• [WHAT NEEDS TO BE DONE] Scan the entries for the word "wire". Every line that has it should be copied.

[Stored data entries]
==============================

Record RuleEngine := mkRuleEngine {
  re_program : RuleProgram;
  re_join_program : JoinProgram;
  re_source_nodes : gmap N NodeHandle;
  re_data_nodes : gmap N NodeHandle;
  re_atom_ids : gmap GroundAtom N;
  re_atoms : list GroundAtom;
  re_disjunction_keys : gmap (list GroundAtom) N;
  re_learning : bool;
  re_merger : MergingManager;
  re_limits : RuleLimits;
  re_initialized : bool;
  checkpoint_owner : N;
  next_checkpoint_sequence : N;
  checkpoint_limits : RuleCheckpointLimits;
  checkpoint_bytes : N;
  checkpoints : gmap N StoredRuleCheckpoint
}.

#[global] Instance RuleEngine_eta : Eta RuleEngine := λ e,
  mkRuleEngine (re_program e) (re_join_program e) (re_source_nodes e) (re_data_nodes e) (re_atom_ids e) (re_atoms e)
    (re_disjunction_keys e) (re_learning e) (re_merger e) (re_limits e) (re_initialized e) (checkpoint_owner e)
    (next_checkpoint_sequence e) (checkpoint_limits e) (checkpoint_bytes e) (checkpoints e).

Record AppliedDelta := mkAppliedDelta { processed_rows : N; rule_matches : N }.

Abbreviation EK X := (st (RuleEngine * TableauKernel) NativeError X).

Module Engine.

(** ** Access to the two owners *)

Definition ker {X} (m : K X) : EK X := λ s, let '(r, k') := m s.2 in (r, (s.1, k')).
Definition looks {X} (f : RuleEngine → TableauKernel → NativeResult X) : EK X := reads (λ s, f s.1 s.2).
Definition upd_engine (f : RuleEngine → RuleEngine) : EK unit := modify (λ s, (f s.1, s.2)).

(** ** Building an engine *)

Definition new_checkpoint_limits (count bytes : N) : NativeResult RuleCheckpointLimits :=
  _ ← reject_if (count =? 0)%N (wire "max_checkpoints must be strictly positive");
  _ ← reject_if (bytes =? 0)%N (wire "max_total_checkpoint_bytes must be strictly positive");
  Ok (mkCheckpointLimits count bytes).

Definition default_checkpoint_limits : RuleCheckpointLimits := mkCheckpointLimits 8 (64 * 1024 * 1024).

(** The process-wide counter of engine owners. *)
Definition next_rule_engine_owner : st N NativeError N :=
  owner ← gets id;
  next ← lift (ok_or (checked_add u64_max owner 1) (invariant "rule engine owner sequence exhausted"));
  _ ← modify (λ _, next);
  mret owner.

==============================

• [ANSWER FOR THIS EXERCISE]
  _ ← reject_if (count =? 0)%N (wire "max_checkpoints must be strictly positive");
  _ ← reject_if (bytes =? 0)%N (wire "max_total_checkpoint_bytes must be strictly positive");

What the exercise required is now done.